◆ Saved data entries
# # # # # # #
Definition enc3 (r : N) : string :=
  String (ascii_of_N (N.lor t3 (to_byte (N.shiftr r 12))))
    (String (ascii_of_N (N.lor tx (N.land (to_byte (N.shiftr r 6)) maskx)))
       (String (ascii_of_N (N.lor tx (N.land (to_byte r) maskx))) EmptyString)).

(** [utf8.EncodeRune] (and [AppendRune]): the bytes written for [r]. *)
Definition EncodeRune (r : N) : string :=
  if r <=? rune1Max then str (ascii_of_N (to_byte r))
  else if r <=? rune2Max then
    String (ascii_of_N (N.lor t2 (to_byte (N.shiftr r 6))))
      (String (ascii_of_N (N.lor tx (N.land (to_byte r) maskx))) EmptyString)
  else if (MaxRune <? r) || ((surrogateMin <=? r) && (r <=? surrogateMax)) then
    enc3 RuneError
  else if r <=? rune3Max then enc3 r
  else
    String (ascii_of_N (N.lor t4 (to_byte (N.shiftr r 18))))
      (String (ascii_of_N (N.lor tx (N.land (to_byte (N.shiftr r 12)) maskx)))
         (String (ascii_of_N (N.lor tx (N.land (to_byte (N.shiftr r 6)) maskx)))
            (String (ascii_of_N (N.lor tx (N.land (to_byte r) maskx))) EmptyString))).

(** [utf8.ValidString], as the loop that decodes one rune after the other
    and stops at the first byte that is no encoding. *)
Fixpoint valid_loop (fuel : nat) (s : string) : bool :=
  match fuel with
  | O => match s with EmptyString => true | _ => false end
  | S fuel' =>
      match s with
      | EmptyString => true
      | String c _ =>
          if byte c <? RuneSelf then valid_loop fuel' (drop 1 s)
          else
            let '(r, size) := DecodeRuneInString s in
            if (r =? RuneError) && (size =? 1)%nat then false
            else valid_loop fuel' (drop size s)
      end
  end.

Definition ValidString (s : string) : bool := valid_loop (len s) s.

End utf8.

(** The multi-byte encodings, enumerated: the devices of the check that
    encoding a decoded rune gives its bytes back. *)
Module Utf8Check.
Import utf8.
# # # # # # #
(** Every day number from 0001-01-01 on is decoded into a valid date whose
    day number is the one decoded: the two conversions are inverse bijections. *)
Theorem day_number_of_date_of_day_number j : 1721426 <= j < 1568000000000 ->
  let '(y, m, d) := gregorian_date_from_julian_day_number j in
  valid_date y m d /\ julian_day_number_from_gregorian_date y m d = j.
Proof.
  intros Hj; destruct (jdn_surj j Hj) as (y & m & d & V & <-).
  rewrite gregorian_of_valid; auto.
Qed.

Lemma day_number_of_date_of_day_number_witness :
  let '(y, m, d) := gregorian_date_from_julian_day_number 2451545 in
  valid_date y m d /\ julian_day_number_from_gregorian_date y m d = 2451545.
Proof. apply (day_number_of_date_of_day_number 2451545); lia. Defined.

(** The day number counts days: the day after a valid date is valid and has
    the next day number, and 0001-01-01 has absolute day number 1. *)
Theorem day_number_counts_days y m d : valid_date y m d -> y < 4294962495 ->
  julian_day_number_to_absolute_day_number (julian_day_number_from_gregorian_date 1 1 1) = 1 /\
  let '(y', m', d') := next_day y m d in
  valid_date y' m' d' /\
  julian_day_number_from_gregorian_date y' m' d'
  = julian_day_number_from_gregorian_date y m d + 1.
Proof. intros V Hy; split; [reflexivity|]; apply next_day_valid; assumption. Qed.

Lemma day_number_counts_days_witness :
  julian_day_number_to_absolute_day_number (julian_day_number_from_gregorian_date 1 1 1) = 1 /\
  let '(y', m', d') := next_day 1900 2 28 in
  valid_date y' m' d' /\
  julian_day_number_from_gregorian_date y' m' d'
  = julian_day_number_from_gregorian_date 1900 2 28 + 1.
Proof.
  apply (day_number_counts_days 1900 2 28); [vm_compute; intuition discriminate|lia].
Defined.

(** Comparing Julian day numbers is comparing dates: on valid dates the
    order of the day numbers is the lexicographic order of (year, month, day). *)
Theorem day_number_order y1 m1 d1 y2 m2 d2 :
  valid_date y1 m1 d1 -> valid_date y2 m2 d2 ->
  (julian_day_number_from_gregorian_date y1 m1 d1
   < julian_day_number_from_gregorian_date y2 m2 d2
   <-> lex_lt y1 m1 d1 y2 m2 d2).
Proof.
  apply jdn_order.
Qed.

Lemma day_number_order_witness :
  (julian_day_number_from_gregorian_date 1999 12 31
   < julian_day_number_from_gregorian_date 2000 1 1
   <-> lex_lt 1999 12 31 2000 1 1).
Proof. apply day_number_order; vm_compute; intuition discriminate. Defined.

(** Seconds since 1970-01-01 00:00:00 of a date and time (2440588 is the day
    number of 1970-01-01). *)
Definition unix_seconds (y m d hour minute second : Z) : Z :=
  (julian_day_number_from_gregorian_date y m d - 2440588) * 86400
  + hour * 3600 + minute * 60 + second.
# # # # # # #
◆ Exercise brief
Which lines in the data above hold the string "intros"? Show each one.

◆ Final answer
  intros Hj; destruct (jdn_surj j Hj) as (y & m & d & V & <-).
Proof. intros V Hy; split; [reflexivity|]; apply next_day_valid; assumption. Qed.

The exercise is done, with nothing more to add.